You THINK you do, because you saw a teevee show.    No, I am very well acquainted with the context of the community.  The only thing the TV show(s) did for me was to convince me that I was very glad I was not a Muslim woman, given the lesser status the judges described Muslim women as having, in the discussion that ensued on said shows. 

 

Over the last (at least) 15 years, terminology has changed.  So forgive me for using both Muslim and Islamic when they are used interchangeably in our media and our culture.  If you are through picking on my wording, why don't you go lecture ChocolateRiegn about how Islam is not a race, OK?

 

YOU brought up how a Muslim (Muslim is the term, not Islamic) man killed his two daughters and correlated that to Ahmed's situation. Ditto the "Sharia courts.    No, I did not correlate that to his situation.  I said that he lives in a community that has those two things as part of its context.   Read for meaning, OK? 

 

YOU implied he just did this for attention.

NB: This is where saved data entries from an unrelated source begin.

(* ===== verification/VersionEdit.v ===== *)
(** Version edits (db/version_edit.h, db/version_edit.cc): the records of the
    manifest. [VersionEdit] is the object with its flags, [EncodeTo] and
    [DecodeFrom] its persisted form; [FileMetaData] describes one table file.
    The code is modelled as compiled with [NDEBUG]: assertions are not
    executed. Temporaries that every use overwrites before it reads them (the
    [level], [str], [key] and [f] of [DecodeFrom]) are local to the step that
    uses them. *)

From S2P Require Import Prelude Records StdMap Coding DbFormat WalEdit BlobIndex BlobEdit.

(** ** Tags *)

Module Tag.

Definition kComparator : Z := 1.
Definition kLogNumber : Z := 2.
Definition kNextFileNumber : Z := 3.
Definition kLastSequence : Z := 4.
Definition kCompactCursor : Z := 5.
Definition kDeletedFile : Z := 6.
Definition kNewFile : Z := 7.
Definition kPrevLogNumber : Z := 9.
Definition kMinLogNumberToKeep : Z := 10.
Definition kNewFile2 : Z := 100.
Definition kNewFile3 : Z := 102.
Definition kNewFile4 : Z := 103.
Definition kColumnFamily : Z := 200.
Definition kColumnFamilyAdd : Z := 201.
Definition kColumnFamilyDrop : Z := 202.
Definition kMaxColumnFamily : Z := 203.
Definition kInAtomicGroup : Z := 300.
Definition kBlobFileAddition : Z := 400.
Definition kBlobFileGarbage : Z := 401.
Definition kTagSafeIgnoreMask : Z := Z.shiftl 1 13.
Definition kDbId : Z := kTagSafeIgnoreMask + 1.
Definition kBlobFileAddition_DEPRECATED : Z := kTagSafeIgnoreMask + 2.
Definition kBlobFileGarbage_DEPRECATED : Z := kTagSafeIgnoreMask + 3.
Definition kWalAddition : Z := kTagSafeIgnoreMask + 4.
Definition kWalDeletion : Z := kTagSafeIgnoreMask + 5.
Definition kFullHistoryTsLow : Z := kTagSafeIgnoreMask + 6.
Definition kWalAddition2 : Z := kTagSafeIgnoreMask + 7.
Definition kWalDeletion2 : Z := kTagSafeIgnoreMask + 8.
Definition kPersistUserDefinedTimestamps : Z := kTagSafeIgnoreMask + 9.

End Tag.

Module NewFileCustomTag.

Definition kTerminate : Z := 1.
Definition kNeedCompaction : Z := 2.
Definition kMinLogNumberToKeepHack : Z := 3.
Definition kOldestBlobFileNumber : Z := 4.
Definition kOldestAncesterTime : Z := 5.
Definition kFileCreationTime : Z := 6.
Definition kFileChecksum : Z := 7.
Definition kFileChecksumFuncName : Z := 8.
Definition kTemperature : Z := 9.
Definition kMinTimestamp : Z := 10.
Definition kMaxTimestamp : Z := 11.
Definition kUniqueId : Z := 12.
Definition kEpochNumber : Z := 13.
Definition kCompensatedRangeDeletionSize : Z := 14.
Definition kTailSize : Z := 15.
Definition kUserDefinedTimestampsPersisted : Z := 16.
Definition kCustomTagNonSafeIgnoreMask : Z := Z.shiftl 1 6.
Definition kPathId : Z := kCustomTagNonSafeIgnoreMask + 1.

I'm sorry, no, you said outright that unless XYZ, he just did it for attention. Not clear if you're taking about Ahmed or his father there, but *regardless* your whatchudontknow is showing.    I was talking about his father who has a history of putting himself in odd "spotlight" situations.   You are right, I personally don't know the kid's motives, nor the dad's.  But I've been on the planet long enough to know that situations that seem weird or odd often have additional layers that are revealed in time.  

 

YOU said all of these things. Despite not even knowing what a Sufi is, and clearly having a loose grasp on what the Sharia is, and having it pointed out repeatedly that your expertise does not lie with "This American Muslim life"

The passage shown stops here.